> Input records
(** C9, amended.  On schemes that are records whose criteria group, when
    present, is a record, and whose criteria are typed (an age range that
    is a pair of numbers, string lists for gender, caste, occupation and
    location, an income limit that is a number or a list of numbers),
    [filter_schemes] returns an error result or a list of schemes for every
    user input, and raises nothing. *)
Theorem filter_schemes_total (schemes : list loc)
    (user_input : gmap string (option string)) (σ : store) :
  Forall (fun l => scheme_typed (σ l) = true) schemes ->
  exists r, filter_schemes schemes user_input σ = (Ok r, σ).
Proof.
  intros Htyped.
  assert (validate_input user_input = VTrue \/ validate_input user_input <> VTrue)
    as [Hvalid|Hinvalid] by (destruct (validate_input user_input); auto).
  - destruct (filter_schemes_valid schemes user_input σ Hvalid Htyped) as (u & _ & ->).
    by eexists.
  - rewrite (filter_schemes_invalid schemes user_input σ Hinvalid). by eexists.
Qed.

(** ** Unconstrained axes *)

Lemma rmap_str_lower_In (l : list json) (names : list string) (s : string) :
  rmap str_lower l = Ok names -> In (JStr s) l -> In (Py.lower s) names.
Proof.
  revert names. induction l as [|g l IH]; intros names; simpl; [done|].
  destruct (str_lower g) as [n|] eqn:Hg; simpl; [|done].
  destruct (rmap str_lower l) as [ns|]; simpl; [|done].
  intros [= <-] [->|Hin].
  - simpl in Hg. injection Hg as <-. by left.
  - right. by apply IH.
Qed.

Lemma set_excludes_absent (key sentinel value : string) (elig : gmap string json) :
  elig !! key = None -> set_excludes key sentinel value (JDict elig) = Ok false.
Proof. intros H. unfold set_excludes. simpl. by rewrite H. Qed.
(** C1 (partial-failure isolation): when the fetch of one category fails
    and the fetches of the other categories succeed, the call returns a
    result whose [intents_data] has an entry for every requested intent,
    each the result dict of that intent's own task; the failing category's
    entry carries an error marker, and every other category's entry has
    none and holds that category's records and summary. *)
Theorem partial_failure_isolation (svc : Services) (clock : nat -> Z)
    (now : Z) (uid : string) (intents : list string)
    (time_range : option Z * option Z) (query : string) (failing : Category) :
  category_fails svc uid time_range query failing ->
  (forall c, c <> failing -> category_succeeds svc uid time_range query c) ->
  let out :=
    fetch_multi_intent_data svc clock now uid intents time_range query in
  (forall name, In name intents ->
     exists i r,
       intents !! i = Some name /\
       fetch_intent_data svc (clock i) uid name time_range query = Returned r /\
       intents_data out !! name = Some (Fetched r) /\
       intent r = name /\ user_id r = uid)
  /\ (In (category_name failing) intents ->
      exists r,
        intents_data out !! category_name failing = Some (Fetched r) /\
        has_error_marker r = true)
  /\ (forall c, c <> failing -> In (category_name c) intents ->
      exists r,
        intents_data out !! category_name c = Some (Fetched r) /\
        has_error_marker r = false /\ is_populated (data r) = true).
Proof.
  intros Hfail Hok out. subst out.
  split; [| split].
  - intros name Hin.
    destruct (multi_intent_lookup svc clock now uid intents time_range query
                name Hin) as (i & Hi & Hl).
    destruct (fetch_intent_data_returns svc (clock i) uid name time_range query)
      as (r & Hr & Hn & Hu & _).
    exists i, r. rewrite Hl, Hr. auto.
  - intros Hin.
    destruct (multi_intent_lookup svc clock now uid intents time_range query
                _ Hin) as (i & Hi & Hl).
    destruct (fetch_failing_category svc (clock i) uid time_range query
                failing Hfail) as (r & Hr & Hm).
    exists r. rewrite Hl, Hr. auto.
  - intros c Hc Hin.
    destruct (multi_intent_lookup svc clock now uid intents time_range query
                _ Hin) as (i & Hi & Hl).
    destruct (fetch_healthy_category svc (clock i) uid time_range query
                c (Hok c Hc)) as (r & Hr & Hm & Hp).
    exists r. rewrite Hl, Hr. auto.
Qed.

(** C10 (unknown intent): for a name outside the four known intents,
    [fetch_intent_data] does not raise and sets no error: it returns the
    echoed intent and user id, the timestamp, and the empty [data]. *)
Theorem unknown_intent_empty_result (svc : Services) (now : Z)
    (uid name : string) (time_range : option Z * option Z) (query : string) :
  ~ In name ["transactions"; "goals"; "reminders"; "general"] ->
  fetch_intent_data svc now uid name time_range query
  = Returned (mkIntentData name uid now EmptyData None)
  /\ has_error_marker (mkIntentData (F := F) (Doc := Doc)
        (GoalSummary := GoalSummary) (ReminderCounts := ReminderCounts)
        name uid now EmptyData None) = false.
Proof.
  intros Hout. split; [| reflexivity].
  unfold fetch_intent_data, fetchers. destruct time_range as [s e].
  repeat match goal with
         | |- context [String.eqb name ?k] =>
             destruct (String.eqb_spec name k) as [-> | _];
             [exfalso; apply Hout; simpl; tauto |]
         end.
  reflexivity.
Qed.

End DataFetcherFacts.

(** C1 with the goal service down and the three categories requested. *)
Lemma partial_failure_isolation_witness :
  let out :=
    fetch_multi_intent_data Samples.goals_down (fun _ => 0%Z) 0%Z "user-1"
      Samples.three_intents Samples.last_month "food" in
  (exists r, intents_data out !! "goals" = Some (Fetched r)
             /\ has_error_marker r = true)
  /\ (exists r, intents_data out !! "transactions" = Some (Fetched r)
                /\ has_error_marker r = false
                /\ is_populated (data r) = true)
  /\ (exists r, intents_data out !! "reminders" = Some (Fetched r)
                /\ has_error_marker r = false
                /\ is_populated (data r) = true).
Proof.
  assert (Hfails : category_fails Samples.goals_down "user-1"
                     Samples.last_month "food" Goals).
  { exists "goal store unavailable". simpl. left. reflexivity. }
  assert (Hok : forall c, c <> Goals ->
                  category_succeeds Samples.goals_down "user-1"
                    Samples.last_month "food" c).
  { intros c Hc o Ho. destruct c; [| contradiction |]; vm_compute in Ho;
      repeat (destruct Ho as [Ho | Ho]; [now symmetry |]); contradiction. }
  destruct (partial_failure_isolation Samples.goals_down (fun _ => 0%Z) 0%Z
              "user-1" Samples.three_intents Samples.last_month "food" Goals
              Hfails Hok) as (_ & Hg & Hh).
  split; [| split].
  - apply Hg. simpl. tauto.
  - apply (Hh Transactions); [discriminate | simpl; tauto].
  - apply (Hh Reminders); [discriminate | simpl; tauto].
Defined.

> Directions
Each record shown above is to be given again exactly.

> Answer to this exercise
(** C9, amended.  On schemes that are records whose criteria group, when
    present, is a record, and whose criteria are typed (an age range that
    is a pair of numbers, string lists for gender, caste, occupation and
    location, an income limit that is a number or a list of numbers),
    [filter_schemes] returns an error result or a list of schemes for every
    user input, and raises nothing. *)
Theorem filter_schemes_total (schemes : list loc)
    (user_input : gmap string (option string)) (σ : store) :
  Forall (fun l => scheme_typed (σ l) = true) schemes ->
  exists r, filter_schemes schemes user_input σ = (Ok r, σ).
Proof.
  intros Htyped.
  assert (validate_input user_input = VTrue \/ validate_input user_input <> VTrue)
    as [Hvalid|Hinvalid] by (destruct (validate_input user_input); auto).
  - destruct (filter_schemes_valid schemes user_input σ Hvalid Htyped) as (u & _ & ->).
    by eexists.
  - rewrite (filter_schemes_invalid schemes user_input σ Hinvalid). by eexists.
Qed.

(** ** Unconstrained axes *)

Lemma rmap_str_lower_In (l : list json) (names : list string) (s : string) :
  rmap str_lower l = Ok names -> In (JStr s) l -> In (Py.lower s) names.
Proof.
  revert names. induction l as [|g l IH]; intros names; simpl; [done|].
  destruct (str_lower g) as [n|] eqn:Hg; simpl; [|done].
  destruct (rmap str_lower l) as [ns|]; simpl; [|done].
  intros [= <-] [->|Hin].
  - simpl in Hg. injection Hg as <-. by left.
  - right. by apply IH.
Qed.

Lemma set_excludes_absent (key sentinel value : string) (elig : gmap string json) :
  elig !! key = None -> set_excludes key sentinel value (JDict elig) = Ok false.
Proof. intros H. unfold set_excludes. simpl. by rewrite H. Qed.
(** C1 (partial-failure isolation): when the fetch of one category fails
    and the fetches of the other categories succeed, the call returns a
    result whose [intents_data] has an entry for every requested intent,
    each the result dict of that intent's own task; the failing category's
    entry carries an error marker, and every other category's entry has
    none and holds that category's records and summary. *)
Theorem partial_failure_isolation (svc : Services) (clock : nat -> Z)
    (now : Z) (uid : string) (intents : list string)
    (time_range : option Z * option Z) (query : string) (failing : Category) :
  category_fails svc uid time_range query failing ->
  (forall c, c <> failing -> category_succeeds svc uid time_range query c) ->
  let out :=
    fetch_multi_intent_data svc clock now uid intents time_range query in
  (forall name, In name intents ->
     exists i r,
       intents !! i = Some name /\
       fetch_intent_data svc (clock i) uid name time_range query = Returned r /\
       intents_data out !! name = Some (Fetched r) /\
       intent r = name /\ user_id r = uid)
  /\ (In (category_name failing) intents ->
      exists r,
        intents_data out !! category_name failing = Some (Fetched r) /\
        has_error_marker r = true)
  /\ (forall c, c <> failing -> In (category_name c) intents ->
      exists r,
        intents_data out !! category_name c = Some (Fetched r) /\
        has_error_marker r = false /\ is_populated (data r) = true).
Proof.
  intros Hfail Hok out. subst out.
  split; [| split].
  - intros name Hin.
    destruct (multi_intent_lookup svc clock now uid intents time_range query
                name Hin) as (i & Hi & Hl).
    destruct (fetch_intent_data_returns svc (clock i) uid name time_range query)
      as (r & Hr & Hn & Hu & _).
    exists i, r. rewrite Hl, Hr. auto.
  - intros Hin.
    destruct (multi_intent_lookup svc clock now uid intents time_range query
                _ Hin) as (i & Hi & Hl).
    destruct (fetch_failing_category svc (clock i) uid time_range query
                failing Hfail) as (r & Hr & Hm).
    exists r. rewrite Hl, Hr. auto.
  - intros c Hc Hin.
    destruct (multi_intent_lookup svc clock now uid intents time_range query
                _ Hin) as (i & Hi & Hl).
    destruct (fetch_healthy_category svc (clock i) uid time_range query
                c (Hok c Hc)) as (r & Hr & Hm & Hp).
    exists r. rewrite Hl, Hr. auto.
Qed.

(** C10 (unknown intent): for a name outside the four known intents,
    [fetch_intent_data] does not raise and sets no error: it returns the
    echoed intent and user id, the timestamp, and the empty [data]. *)
Theorem unknown_intent_empty_result (svc : Services) (now : Z)
    (uid name : string) (time_range : option Z * option Z) (query : string) :
  ~ In name ["transactions"; "goals"; "reminders"; "general"] ->
  fetch_intent_data svc now uid name time_range query
  = Returned (mkIntentData name uid now EmptyData None)
  /\ has_error_marker (mkIntentData (F := F) (Doc := Doc)
        (GoalSummary := GoalSummary) (ReminderCounts := ReminderCounts)
        name uid now EmptyData None) = false.
Proof.
  intros Hout. split; [| reflexivity].
  unfold fetch_intent_data, fetchers. destruct time_range as [s e].
  repeat match goal with
         | |- context [String.eqb name ?k] =>
             destruct (String.eqb_spec name k) as [-> | _];
             [exfalso; apply Hout; simpl; tauto |]
         end.
  reflexivity.
Qed.

End DataFetcherFacts.

(** C1 with the goal service down and the three categories requested. *)
Lemma partial_failure_isolation_witness :
  let out :=
    fetch_multi_intent_data Samples.goals_down (fun _ => 0%Z) 0%Z "user-1"
      Samples.three_intents Samples.last_month "food" in
  (exists r, intents_data out !! "goals" = Some (Fetched r)
             /\ has_error_marker r = true)
  /\ (exists r, intents_data out !! "transactions" = Some (Fetched r)
                /\ has_error_marker r = false
                /\ is_populated (data r) = true)
  /\ (exists r, intents_data out !! "reminders" = Some (Fetched r)
                /\ has_error_marker r = false
                /\ is_populated (data r) = true).
Proof.
  assert (Hfails : category_fails Samples.goals_down "user-1"
                     Samples.last_month "food" Goals).
  { exists "goal store unavailable". simpl. left. reflexivity. }
  assert (Hok : forall c, c <> Goals ->
                  category_succeeds Samples.goals_down "user-1"
                    Samples.last_month "food" c).
  { intros c Hc o Ho. destruct c; [| contradiction |]; vm_compute in Ho;
      repeat (destruct Ho as [Ho | Ho]; [now symmetry |]); contradiction. }
  destruct (partial_failure_isolation Samples.goals_down (fun _ => 0%Z) 0%Z
              "user-1" Samples.three_intents Samples.last_month "food" Goals
              Hfails Hok) as (_ & Hg & Hh).
  split; [| split].
  - apply Hg. simpl. tauto.
  - apply (Hh Transactions); [discriminate | simpl; tauto].
  - apply (Hh Reminders); [discriminate | simpl; tauto].
Defined.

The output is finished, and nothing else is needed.